Un inculpé peu bavard
La lutte contre le trafic de came est quasi quotidienne. Les services de sécurité en ramènent par «fournées», les magistrats les écoutent par «unité», à Allah, va ! Et pourtant…
Il faisait très frais ce matin au tribunal, bondé pour un 1er jour de semaine. La sonnerie du coup d'envoi de l'audience retentit au même moment de l'entrée solennelle de la composition du tribunal. Et la 1ère affaire à être la «star», aura été le trafic de came.
L'essentiel pour le tribunal, c'était d'obtenir le nom du dealer; et ça; c'est plutôt, demander à un gamin d'El Mohammedia, de sauter du pont d'El Harrach (Alger), alors que le pauvre gosse ne savait pas du tout, nager. Le plus beau, c'est qu'aujour d'hui, la juge n'avait en face d'elle, ce qui est exceptionnel, qu'un seul inculpé à faire parler!
La routine voulait normalement, qu'une bande entière de trafiquants, passât à la barre. Mais paradoxalement, un seul inculpé pas «bavard» du tout, était debout face au tribunal. Alors là, il fallait une sacrée dose de patience pur obtenir ce que cherchait la présidente.

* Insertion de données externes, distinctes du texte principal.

(** ** Framing primitives *)

(** [send_framed(fd, payload, len)]; the bytes the kernel accepts reach the
    other end, also those of a frame that is cut. *)
Definition worker_send_framed (payload : list Z) st : outcome (Z * worker_state P) :=
  if MSG_MAX <? zlen payload then Ret (-1, st)
  else
    let frame := be_encode 4 (zlen payload) ++ payload in
    let '(n, acc, s) := write_all (p_io (w_proc st)) frame in
    '(reply, peer) ← match acc with [] => Ret ([], w_peer st) | _ => peer_recv acc (w_peer st) end;
    let st := mk_worker_state (set_io s (w_proc st)) (w_in st ++ reply) peer in
    Ret (if negb (n =? zlen frame) then -1 else 0, st).

(** [recv_framed(fd, buf, cap, out_len)]: the payload, unless it fails. *)
Definition recv_framed (cap : Z) st : option (list Z) * worker_state P :=
  let '(n, hdr, rest, s) := read_exact (p_io (w_proc st)) (w_in st) FRAME_HDR_SIZE in
  let st := mk_worker_state (set_io s (w_proc st)) rest (w_peer st) in
  if negb (n =? FRAME_HDR_SIZE) then (None, st)
  else
    let payload_len := be_decode hdr in
    if cap <? payload_len then (None, st)
    else
      let '(n, buf, rest, s) := read_exact (p_io (w_proc st)) (w_in st) payload_len in
      let st := mk_worker_state (set_io s (w_proc st)) rest (w_peer st) in
      if negb (n =? payload_len) then (None, st) else (Some buf, st).

(** The decoding of a response. *)
Definition decode_response (resp : list Z) : option task_response_t :=
  kind ← rpc_peek_kind resp;
  let body := tail resp in
  match kind with
  | RPC_TASK_MAP_RESP => RespMap <$> rpc_decode_task_map_resp body
  | RPC_TASK_REDUCE_RESP => RespReduce <$> rpc_decode_task_reduce_resp body
  | RPC_WAIT_RESP => RespWait <$> rpc_decode_wait_resp body
  | RPC_DONE_RESP => Some RespDone
  | _ => None
  end.

(** [get_task_req(fd, out)] *)
Definition get_task_req st : outcome (option task_response_t * worker_state P) :=
  match rpc_encode_get_task_req MSG_MAX with
  | None => Ret (None, st)
  | Some buf =>
      '(rc, st) ← worker_send_framed buf st;
      if negb (rc =? 0) then Ret (None, st)
      else
        match recv_framed MSG_MAX st with
        | (None, st) => Ret (None, st)
        | (Some resp, st) => Ret (decode_response resp, st)
        end
  end.

(** [send_task_done(fd, task_id, attempt_id, result)] *)
Definition send_task_done (task_id attempt_id result : Z) st : outcome (Z * worker_state P) :=
  match rpc_encode_task_done_req MSG_MAX (mk_done_req task_id attempt_id result) with
  | None => Ret (-1, st)
  | Some buf => worker_send_framed buf st
  end.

-«Voyons un peu ce dont vous êtes capable de sortir comme «munitions» pour le tribunal, en guise dd'aide à la justice.» Marmonne d'emblée, la juge, à l'intention de H.R.L'inculpé de commercialisation de came, fait prévu et puni par la loi 04-18 du 25 décembre 2004. Les procès sur le trafic de drogue sont légion. A part les vendredis et samedi, et encore, tous les jours qu'Allah crée, les files d'inculpés et d'accusés d'avoir flirté avec le «poison» national et international, ne cessent de passer à la barre, s'en tirant difficilement, surtout ceux pris en flagrant délit! Les responsables de ces noires situations savent très bien les coups de cravaches donnés par la loi 04-18 du 25 décembre 2004. Ce fléau est devenu routinier pour les flics!

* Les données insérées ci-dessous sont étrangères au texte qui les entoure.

(** A turn of the worker: ask, run, report. *)
Lemma worker_turn_task `{Peer P} `{Qsort} pid (st : worker_state P) :
  worker_turn pid st =
  ('(resp, st) ← get_task_req st;
   match resp with
   | None => Ret (Some EXIT_FAILURE, st)
   | Some RespDone => Ret (Some EXIT_SUCCESS, st)
   | Some r =>
       match resp_task r with
       | Some (_, id, attempt) =>
           '(rv, p) ← run_task pid r (w_proc st);
           finish_task id attempt rv (mk_worker_state p (w_in st) (w_peer st))
       | None => Ret (None, st)
       end
   end).
Proof. unfold worker_turn. apply outcome_bind_ext. by intros [[[]|] st'] _. Qed.

Section Files.
Context (paths srcs : list (list Z)) (R : Z).

Definition completed_at (k : task_kind_e) (i : nat) (m : master_t) : Prop :=
  exists t, get_tasks k m !! i = Some t /\ t_state t = TASK_COMPLETED.

(** The inputs are in place. *)
Definition inputs_there (fs : files) : Prop :=
  forall i path src, paths !! i = Some path -> srcs !! i = Some src -> fs !! path = Some src.

(** So is what task [i] publishes. *)
Definition task_files (k : task_kind_e) (i : nat) (fs : files) : Prop :=
  match k with
  | TASK_KIND_MAP => forall src y, srcs !! i = Some src -> (y < Z.to_nat R)%nat ->
      fs !! map_final (Z.of_nat i) y = Some (map_data R src y)
  | TASK_KIND_REDUCE => (i < Z.to_nat R)%nat ->
      fs !! reduce_final_path (Z.of_nat i) = Some (reduce_output (partition_records R srcs i))
  end.

Definition job_files (m : master_t) (fs : files) : Prop :=
  inputs_there fs /\ forall k i, completed_at k i m -> task_files k i fs.

(** Nothing of the job is lost from [fs] to [fs2]. *)
Definition kept (fs fs2 : files) : Prop :=
  (inputs_there fs -> inputs_there fs2) /\ forall k i, task_files k i fs -> task_files k i fs2.

(** The job's constants. *)
Definition job_shape (m : master_t) : Prop :=
  j_M (m_job m) = zlen paths /\ j_R (m_job m) = R /\
  forall i t, m_maps m !! i = Some t -> Z.of_nat i < zlen paths -> paths !! i = Some (t_input_path t).

(** A reply that assigns a task of the job; a reduce task finds its inputs. *)
Definition good_resp (r : task_response_t) (fs : files) : Prop :=
  match r with
  | RespMap m => exists i, map_resp_task_id m = Z.of_nat i /\ (i < length paths)%nat /\
      u32 (map_resp_attempt_id m) /\ map_resp_n_reduce m = R /\ paths !! i = Some (map_resp_input_path m)
  | RespReduce m => exists y, reduce_resp_task_id m = Z.of_nat y /\ (y < Z.to_nat R)%nat /\
      u32 (reduce_resp_attempt_id m) /\ reduce_resp_n_map m = zlen paths /\
      forall i, (i < length paths)%nat -> task_files TASK_KIND_MAP i fs
  | RespWait _ | RespDone => False
  end.

(** What the task of a reply publishes is in place. *)
Definition resp_files (r : task_response_t) (fs : files) : Prop :=
  forall k id attempt, resp_task r = Some (k, id, attempt) -> task_files k (Z.to_nat id) fs.

Lemma kept_refl fs : kept fs fs.
Proof. by split. Qed.

Lemma kept_resp r fs fs2 : kept fs fs2 -> good_resp r fs -> good_resp r fs2.
Proof.
  intros [_ Hk]. destruct r as [m|m|m|]; [done| |done..]. cbn [good_resp].
  intros (y & ? & ? & ? & ? & Hall). exists y. split_and!; try done. intros i Hi. apply (Hk TASK_KIND_MAP). by apply Hall.
Qed.

Lemma kept_job m fs fs2 : kept fs fs2 -> job_files m fs -> job_files m fs2.
Proof. intros [H1 H2] [H3 H4]. split; [auto|]. intros k i Hc. apply H2. by apply H4. Qed.

(** One more task has been completed, whose files are in place. *)
Lemma job_files_complete m m2 fs k i : job_files m fs -> task_files k i fs ->
  (forall k' i', completed_at k' i' m2 -> k' = k /\ i' = i \/ completed_at k' i' m) -> job_files m2 fs.
Proof. intros [H1 H2] Ht Hc. split; [done|]. intros k' i' [[-> ->]|?]%Hc; auto. Qed.

Context (HR : 0 < R <= 64) (HM : 0 < zlen paths <= 256) (Hlen : length srcs = length paths) (Hclean : Forall clean_path paths).

Lemma index_u32 i : (i < length paths)%nat -> u32 (Z.of_nat i).
Proof. unfold zlen in HM. unfold fits. lia. Qed.

Lemma part_u32 y : (y < Z.to_nat R)%nat -> u32 (Z.of_nat y).
Proof. unfold fits. lia. Qed.

Lemma src_index i src : srcs !! i = Some src -> (i < length paths)%nat.
Proof. rewrite <- Hlen. apply lookup_lt_Some. Qed.

Lemma path_clean i path : paths !! i = Some path -> clean_path path.
Proof. intros Hi. rewrite Forall_forall in Hclean. apply Hclean. by eapply list_elem_of_lookup_2. Qed.

Ltac in_range := first [by apply index_u32|by apply part_u32|by eapply index_u32, src_index].

(** Whatever a map task leaves behind, nothing is lost: of its own files, the
    ones already published are published again with the same contents. *)
Lemma map_kept i attempt pid src start fs2 : (i < length paths)%nat -> srcs !! i = Some src ->
  publishing (Z.to_nat R) (map_temp (Z.of_nat i) attempt pid) (map_final (Z.of_nat i)) (map_data R src) start fs2 ->
  kept (d_files start) fs2.
Proof.
  intros Hi Hs [Hown Hrest]. split.
  - intros Hin j path src' Hp Hs'. rewrite Hrest; [by eapply Hin|]. intros y _.
    exact (clean_not_map path (path_clean _ _ Hp) (Z.of_nat i) (Z.of_nat y) pid attempt).
  - intros [] j Hj.
    + intros src' y Hs' Hy. destruct (decide (j = i)) as [->|Hne].
      * rewrite Hs in Hs'. injection Hs' as <-. destruct (Hown y Hy) as [->|]; [by apply Hj|done].
      * rewrite Hrest; [by apply Hj|]. intros y' Hy'. split.
        -- intros [E _]%map_final_inj; [lia|in_range..].
        -- apply not_eq_sym, map_temp_final; in_range.
    + intros Hy. rewrite Hrest; [by apply Hj|]. intros y' _. by split.
Qed.

Lemma reduce_kept y attempt pid start fs2 : (y < Z.to_nat R)%nat ->
  publishing 1 (reduce_temp (Z.of_nat y) attempt pid) (reduce_final (Z.of_nat y))
    (reduce_data (partition_records R srcs y)) start fs2 ->
  kept (d_files start) fs2.
Proof.
  intros Hy [Hown Hrest]. split.
  - intros Hin j path src' Hp Hs'. rewrite Hrest; [by eapply Hin|]. intros ? _.
    exact (clean_not_reduce path (path_clean _ _ Hp) (Z.of_nat y) pid attempt).
  - intros [] j Hj.
    + intros src' y' Hs' Hy'. rewrite Hrest; [by apply Hj|]. intros ? _. by split.
    + intros Hj'. destruct (decide (j = y)) as [->|Hne].
      * destruct (Hown 0%nat Nat.lt_0_1) as [E|E]; unfold reduce_final in E; rewrite E; [by apply Hj|done].
      * rewrite Hrest; [by apply Hj|]. intros ? _. unfold reduce_final, reduce_temp, reduce_final_path, reduce_temp_path.
        split; intros E; apply app_inv_head in E.
        -- apply print_u_inj in E; [lia|apply u32_printable; in_range..].
        -- rewrite <- (app_nil_r (print_u (Z.of_nat j))) in E.
           apply print_u_inj_app in E as [E _]; [lia|apply u32_printable; in_range..|done|by apply nondigit_head].
Qed.

(** A reduce task finds its inputs once the maps have published. *)
Lemma job_inputs fs y : (y < Z.to_nat R)%nat -> (forall i, (i < length paths)%nat -> task_files TASK_KIND_MAP i fs) ->
  input_records fs (Z.of_nat y) (length paths) 0 = Some (partition_records R srcs y).
Proof.
  intros Hy Hall.
  assert (forall l x, (forall j src, l !! j = Some src -> fs !! map_final_path (x + Z.of_nat j) (Z.of_nat y) = Some (map_data R src y)) ->
    input_records fs (Z.of_nat y) (length l) x = Some (partition_records R l y)) as Hgen.
  { induction l as [|src l IH]; intros x Hl; [done|]. cbn [length input_records].
    pose proof (Hl 0%nat src eq_refl) as H0. rewrite Z.add_0_r in H0. change (reduce_input_path x (Z.of_nat y)) with (map_final_path x (Z.of_nat y)).
    rewrite H0. cbn [mbind option_bind]. rewrite (IH (x + 1)); [done|].
    intros j src' Hj. rewrite <- (Hl (S j) src' Hj). f_equal. f_equal. lia. }
  rewrite <- Hlen. apply Hgen. intros j src Hj. rewrite Z.add_0_l. apply (Hall j); [by eapply src_index|done|done].
Qed.

(** ** Runs *)

(** Every state of the files from [old] on has kept the job's. *)
Definition run_keeps (old : disk) (p' : proc) : Prop := all_seen (kept (d_files old)) (d_seen old) (p_disk p').

Context {q : Qsort} {HQ : QsortSpec q} (pid : Z) (Hpid : pid_ok pid).

Lemma all_seen_impl (P Q : files -> Prop) seen0 d : all_seen P seen0 d -> (forall fs, P fs -> Q fs) -> all_seen Q seen0 d.
Proof.
  intros (H1 & l & E & H2) HPQ. split; [auto|]. exists l. split; [done|]. by eapply Forall_impl.
Qed.

(** A map task of the job returns, loses nothing at any moment, and when it
    succeeds its files are in place. *)
Lemma run_map_ok m old s : good_resp (RespMap m) (d_files old) -> inputs_there (d_files old) ->
  exists rc p', run_task pid (RespMap m) (mk_proc old s) = Ret (rc, p') /\ (rc = 0 \/ rc = -1) /\ run_keeps old p' /\
    (rc = 0 -> resp_files (RespMap m) (p_files p')) /\ (benign s -> rc = 0 /\ p_benign p').
Proof.
  intros (i & Eid & Hi & Hatt & HnR & Hpath) Hin. cbn [run_task].
  destruct (lookup_lt_is_Some_2 srcs i ltac:(lia)) as [src Hsrc]. pose proof (Hin i _ src Hpath Hsrc) as Hf.
  pose proof (path_clean _ _ Hpath) as Hcl. rewrite cstr_id by apply Hcl. rewrite Eid, HnR.
  assert (map_task_ok (Z.of_nat i) (map_resp_attempt_id m) R pid (map_resp_input_path m)) as Htask.
  { split; [by apply index_u32|]. split; [done|]. split; [done|]. split; [done|].
    apply Forall_forall. intros y _. by destruct (clean_not_map _ Hcl (Z.of_nat i) (Z.of_nat y) pid (map_resp_attempt_id m)). }
  destruct (worker_map_run_ok (Z.of_nat i) (map_resp_attempt_id m) R pid (map_resp_input_path m) old s Htask)
    as (rc & p' & -> & Hrc & Hs & H0 & Hb). rewrite Hf in H0, Hb, Hs. cbn [default] in H0, Hs.
  exists rc, p'. split; [done|]. split; [done|]. split; [|split].
  - eapply all_seen_impl; [exact Hs|]. intros fs2 Hfs. by apply (map_kept i _ pid src old fs2 Hi Hsrc Hfs).
  - intros E k id att [= <- <- <-] src' y Hs' Hy. rewrite Eid, Nat2Z.id in *. rewrite Hsrc in Hs'. injection Hs' as <-.
    exact (proj1 (proj2 (H0 E) y Hy)).
  - intros Hbs. by apply Hb.
Qed.

Lemma run_reduce_ok m old s : good_resp (RespReduce m) (d_files old) ->
  exists rc p', run_task pid (RespReduce m) (mk_proc old s) = Ret (rc, p') /\ (rc = 0 \/ rc = -1) /\ run_keeps old p' /\
    (rc = 0 -> resp_files (RespReduce m) (p_files p')) /\
    (benign s -> groups_small (partition_records R srcs (Z.to_nat (reduce_resp_task_id m))) -> rc = 0 /\ p_benign p').
Proof.
  intros (y & Eid & Hy & Hatt & HnM & Hall). cbn [run_task]. rewrite Eid, HnM, Nat2Z.id.
  assert (reduce_task_ok (Z.of_nat y) (reduce_resp_attempt_id m) (zlen paths) pid) as Htask.
  { split; [by apply part_u32|]. split; [done|]. split; [unfold zlen in *; lia|done]. }
  destruct (worker_reduce_run_ok (Z.of_nat y) (reduce_resp_attempt_id m) (zlen paths) pid old s Htask)
    as (rc & p' & -> & Hrc & Hs & _ & H0 & Hb). unfold zlen in H0, Hb, Hs.
  rewrite Nat2Z.id, (job_inputs (d_files old) y Hy Hall) in H0, Hb, Hs. cbn [default] in Hb, Hs.
  exists rc, p'. split; [done|]. split; [done|]. split; [|split].
  - eapply all_seen_impl; [exact Hs|]. intros fs2 Hfs. by apply (reduce_kept y _ pid old fs2 Hy Hfs).
  - intros E k id att [= <- <- <-] _. rewrite Eid, Nat2Z.id. destruct (H0 E) as (recs & [= <-] & _ & Hfin & _). exact Hfin.
  - intros Hbs Hsm. by apply Hb.
Qed.
End Files.

(** ** Turns of the worker *)

Section Turns.
Context {q : Qsort} {HQ : QsortSpec q}.
Context (paths srcs : list (list Z)) (R pid fd : Z).
Context (HR : 0 < R <= 64) (HM : 0 < zlen paths <= 256) (Hlen : length srcs = length paths).
Context (Hclean : Forall clean_path paths) (Hpid : pid_ok pid) (Hfd : 0 <= fd).
Hypothesis Hsmall : forall y, (y < Z.to_nat R)%nat -> groups_small (partition_records R srcs y).

(** The state between two turns. *)
Definition between (pr : proc) (st : sys master_app) : Prop :=
  p_benign pr /\ connected fd st /\ job_inv (master st) /\ quiet (master st) /\
  j_phase (m_job (master st)) <> JOB_FAILED /\ job_shape paths R (master st) /\
  job_files paths srcs R (master st) (p_files pr).

Lemma attempt_u32 t : task_ok t -> u32 (t_current_attempt t).
Proof. intros (_ & E & H & _). unfold fits. limits. lia. Qed.

(** The reply that assigns task [i]. *)
Definition task_resp (k : task_kind_e) (i : nat) (t' : task_t) (j : job_t) : task_response_t :=
  match k with
  | TASK_KIND_MAP => RespMap (mk_map_resp (Z.of_nat i) (t_current_attempt t') (j_R j) (t_input_path_len t') (t_input_path t'))
  | TASK_KIND_REDUCE => RespReduce (mk_reduce_resp (Z.of_nat i) (t_current_attempt t') (j_M j))
  end.

Lemma decode_assignment k i t' j : message_wf (assignment_msg k i t' j) ->
  decode_response (message_bytes (assignment_msg k i t' j)) = Some (task_resp k i t' j).
Proof. intros Hwf. rewrite decode_response_bytes by done. by destruct k. Qed.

Le harceler en le combattant? Oui? Mais... C'est sur cette détonante base, que le juge appelle l'inculpé qui s'avance, tête baissée vers la barre, où il va devoir rendre compte de sa périlleuse situation. «Tiens! S'exclame la magistrate qui ne peut s'empêcher d'effectuer un drôle de commentaire: «Vous avez le tournis! Pourquoi donc marchez-vous tête baissée? Un homme tel que vous qui va affronter ses contradicteurs, ne marche que tête, yeux, front et surtout port, hauts! C'est bizarre que de tels inculpés aient de tels comportements. Placez-vous bien comme il faut derrière la barre, répondez clairement aux questions qui vous seront posées, et parlez très fort. Il faut que tout ce beau monde écoute ce que vous direz.» La présidente de la section correctionnelle du tribunal parcourt un feuillet, et dit entre ses fines mâchoires: «On vous a surpris avec une malle de couleur bleu- marron dans laquelle se trouvait un gros paquet de kif traité de cent douze kg et demi. Alors, la question est simple: est-ce que la marchandise vous appartient? Sinon à qui? Donnez-moi les coordonnées, sans tergiverser, ni perdre de temps!» jette la juge, décidée plus que jamais, à tout obtenir de l'inculpé, au milieu d'une salle d'audience pleine à craquer. Evidemment, la présidente savait, de par l'habitude d'obtenir des réponses «mécaniques» que le détenu allait donner, de réponses apprises durant la détention préventive. Alors, des inattendues attitudes des trafiquants, des consommateurs, de revendeurs, des dealers, et des récidivistes, la juge, tout comme le procureur de la République, en savaient un bon bout. L'interrogatoire se déroulait bien, jusqu'au moment où le détenu demanda au tribunal la permission d'aller se rassEoir dans le box des accusés, arguant des fourmillements dans les jambes. L'inculpé attendait le feu vert de la présidente d'audience, mais se heurta plutôt à une question inattendue du tribunal: «Dites donc, vous! Voulez-vous un report des débats, si jamais vous ne sentiez pas bien?» dit, sans ton, la juge qui était visiblement contrariée par la subite sortie du détenu. Ce dernier fit non de la tête et des épaules, avant de s'excuser de la perte de temps. L'interro continua dans une atmosphère bon enfant. La juge posait les bonnes questions et l'inculpé donnait des réponses justes.